Accusing the ruling party of having “double standards”, state BJP chief K Surendran told reporters: “The party’s double standards are exposed yet again. Several devotees are making regular rounds to the court for chanting hymns during the protests. Yechury has now made it clear that the party does not stand with the devotees. The devotees cannot be deceived in this manner.”
Opposition leader Ramesh Chennithala said Yechury’s remarks showed that the minister’s regret was only aimed at garnering votes. “The party has insulted the devotees again. The state minister’s regret was only aimed at some votes.”
In a 4-1 verdict on September 28, 2018, the Supreme Court overturned the decades-old norm of not allowing women in the 10-50 age group from entering the shrine of the bachelor God. The court noted that the rule had violated the women’s right to equality and right to worship.
The state witnessed high drama and violence after at least 18 women belonging to the age group were prevented from entering the temple by protesting devotees.

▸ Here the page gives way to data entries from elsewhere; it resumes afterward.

(* ===== verification/ProviderRouting.v ===== *)
(** * Routing to providers ([src/providers/registry.rs], [router.rs], [factory.rs])

    The registry that maps model names to provider targets, each behind its
    circuit breaker, and tries them in turn; its selection by capability; its
    reload when the configuration changes; and the resolution of a provider's
    API key. Targets are shared behind [Arc]: the registry holds references
    into a store, so that an update of a breaker is seen under every name.
    What a provider answers is a parameter. *)
From S2P Require Import Prelude Text Json Money ExecTypes Graphs WorkQueue Scheduler Runtime MeteredStream HostTypes CircuitBreaker.
From Stdlib Require Import Floats.SpecFloat Ascii.
Open Scope stdpp_scope.
Open Scope Z_scope.

(** ** Capabilities and requirements ([providers/mod.rs]) *)
Record ModelCapabilities := mkCapabilities {
  coding_score : spec_float;
  reasoning_score : spec_float;
  max_context_tokens : Z;
  max_output_tokens : Z;
  supports_tools : bool;
  supports_streaming : bool;
  supports_vision : bool;
  supports_audio : bool;
  supports_pdf : bool;
  supports_json_mode : bool;
  supports_thinking : bool;
  supports_parallel_tools : bool;
  supports_structured_output : bool;
}.
Record ModelRequirements := mkRequirements {
  min_context_tokens : option Z;
  min_coding_score : option spec_float;
  min_reasoning_score : option spec_float;
  requires_tools : bool;
  requires_streaming : bool;
  requires_vision : bool;
  max_cost_per_1k_tokens : option NanoUSD;
  preferred_provider : option string;
}.
Definition cost_per_1k (p : ModelPricing) : NanoUSD :=
  (usd_add (input_cost_per_1k p) (output_cost_per_1k p)).1.
Definition requirements_match (r : ModelRequirements) (c : ModelCapabilities) (p : ModelPricing) : bool :=
  negb (requires_tools r && negb (supports_tools c)) &&
  negb (requires_streaming r && negb (supports_streaming c)) &&
  negb (requires_vision r && negb (supports_vision c)) &&
  match min_context_tokens r with Some m => negb (max_context_tokens c <? m) | None => true end &&
  match min_coding_score r with Some m => negb (SFltb (coding_score c) m) | None => true end &&
  match min_reasoning_score r with Some m => negb (SFltb (reasoning_score c) m) | None => true end &&
  match max_cost_per_1k_tokens r with Some m => negb (nanos m <? nanos (cost_per_1k p)) | None => true end.

(** ** The registry *)
Record ProviderTarget := mkTarget { pt_name : string; pt_breaker : CircuitBreaker }.
(** A reference to a target in the store. *)
Definition TargetRef : Type := nat.
Definition TargetStore : Type := TargetRef → ProviderTarget.
Definition store_set (r : TargetRef) (t : ProviderTarget) (st : TargetStore) : TargetStore :=
  λ r', if decide (r' = r) then t else st r'.
Record ProviderRegistry := mkProviders {
  store_of : TargetStore;
  next_ref : TargetRef;
  targets : gmap string TargetRef;
  prefixes : list (list string * TargetRef);
  capabilities : gmap string ModelCapabilities;
  pricing_map : gmap string ModelPricing;
  default_target : TargetRef;
  pending_default : option TargetRef;
  registry_version : Z;
  candidates : option (gmap string TargetRef);
}.
Definition providers_new (default : ProviderTarget) : ProviderRegistry :=
  mkProviders (λ _, default) 1%nat ∅ [] ∅ ∅ 0%nat None 0 None.
Definition target_name (reg : ProviderRegistry) (r : TargetRef) : string := pt_name (store_of reg r).
Arguments target_name : simpl never.

Definition register_target (ps : list string) (t : ProviderTarget) (reg : ProviderRegistry) : ProviderRegistry :=
  let r := next_ref reg in
  mkProviders (store_set r t (store_of reg)) (S r) (<[pt_name t := r]> (targets reg))
    (prefixes reg ++ [(ps, r)]) (capabilities reg) (pricing_map reg) (default_target reg)
    (pending_default reg) (u64_wrapping_add (registry_version reg) 1) (candidates reg).
Definition set_tables (caps : gmap string ModelCapabilities) (pricing : gmap string ModelPricing)
    (reg : ProviderRegistry) : ProviderRegistry :=
  mkProviders (store_of reg) (next_ref reg) (targets reg) (prefixes reg) caps pricing
    (default_target reg) (pending_default reg) (registry_version reg) (candidates reg).
Definition register_target_with_capabilities (ps : list string) (t : ProviderTarget)
    (caps : ModelCapabilities) (pricing : ModelPricing) (reg : ProviderRegistry) : ProviderRegistry :=
  let reg := register_target ps t reg in
  set_tables (<[pt_name t := caps]> (capabilities reg)) (<[pt_name t := pricing]> (pricing_map reg)) reg.
Definition update_capabilities (name : string) (caps : ModelCapabilities) (reg : ProviderRegistry)
    : ProviderRegistry :=
  match capabilities reg !! name with
  | None => reg
  | Some _ =>
      mkProviders (store_of reg) (next_ref reg) (targets reg) (prefixes reg)
        (<[name := caps]> (capabilities reg)) (pricing_map reg) (default_target reg) (pending_default reg)
        (u64_wrapping_add (registry_version reg) 1) (candidates reg)
  end.
Definition unregister_target (name : string) (reg : ProviderRegistry) : bool * ProviderRegistry :=
  match targets reg !! name with
  | None => (false, reg)
  | Some _ =>
      (true, mkProviders (store_of reg) (next_ref reg) (delete name (targets reg))
         (filter (λ p, target_name reg p.2 ≠ name) (prefixes reg))
         (delete name (capabilities reg)) (delete name (pricing_map reg)) (default_target reg)
         (pending_default reg) (u64_wrapping_add (registry_version reg) 1) (candidates reg))
  end.

Definition registered_prefixes (reg : ProviderRegistry) : list string :=
  dedup (sort_by string_leb (prefixes reg ≫= fst)).

Definition serves (model : string) (p : list string * TargetRef) : bool :=
  existsb (λ prefix, starts_with prefix model) p.1.
Definition get_matching_targets (model : string) (reg : ProviderRegistry) : list TargetRef :=
  let matched := snd <$> filter (λ p, serves model p = true) (prefixes reg) in
  if bool_decide (matched = []) && (length (prefixes reg) <=? 1)%nat then [default_target reg] else matched.

(** ** Trying the targets in turn *)
Definition set_breaker (r : TargetRef) (b : CircuitBreaker) (st : TargetStore) : TargetStore :=
  store_set r (mkTarget (pt_name (st r)) b) st.
(** What happened to a target: its breaker refused, or its provider was called
    and answered well or not. *)
Inductive RouteEvent := EvSkip (r : TargetRef) | EvCall (r : TargetRef) (ok : bool).
Definition RouteTrace : Type := list RouteEvent.
Definition event_ref (e : RouteEvent) : TargetRef := match e with EvSkip r | EvCall r _ => r end.

Section route.
Context {R : Type}.
Context (serve : RouteTrace → TargetRef → ChatCompletionRequest → result string R).
(** The clock when a target is asked, and when its provider has answered. *)
Context (asked answered : RouteTrace → Z).
Context (request : ChatCompletionRequest).

Fixpoint try_targets (rs : list TargetRef) (st : TargetStore) (t : RouteTrace) (last_err : option string)
    : result string R * TargetStore * RouteTrace :=
  match rs with
  | [] => (Err (default ("no available providers for model: " +:+ cr_model request) last_err), st, t)
  | r :: rs =>
      let '(admitted, b) := can_execute (asked t) (pt_breaker (st r)) in
      let st := set_breaker r b st in
      if admitted then
        let answer := serve t r request in
        let st := set_breaker r (record_outcome (answered t) (is_ok answer) (pt_breaker (st r))) st in
        let t := t ++ [EvCall r (is_ok answer)] in
        match answer with
        | Ok resp => (Ok resp, st, t)
        | Err e => try_targets rs st t (Some e)
        end
      else try_targets rs st (t ++ [EvSkip r]) last_err
  end.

Kerala also witnessed five shutdowns during the three-month pilgrimage season that year. In 2019, the court referred several revision petitions to a nine-member bench which is yet to begin hearings. The judgement itself has not been stayed, although the protests have died down because of an informal understanding that no woman will try to break the norm.
Ahead of the assembly polls, the Left Democratic Front government in the state withdrew close to 5,000 cases registered in connection with the Sabarimala agitation, last month. Its handling of the temple issue was one of the reasons behind its drubbing in the 2019 Parliamentary elections where it lost all but one of the 20 Lok Sabha seats. The Congress, its main rival in the state and the head of the UDF was the biggest beneficiary.
The party had recently instructed its leaders to refrain from making any comments on the issue.
Reacting to the comments of the minister, former chief minister Oommen Chandy of the Congress asked the government to withdraw its affidavit in the court, saying that this was one of the main reasons that led to the verdict in 2018.
“If the government is sincere enough, it has to withdraw its affidavit and ask for status quo at the temple. The affidavit filed during the regime of the last government was the main cause of all troubles.”
Polling for the 140-member assembly will be held on April 6.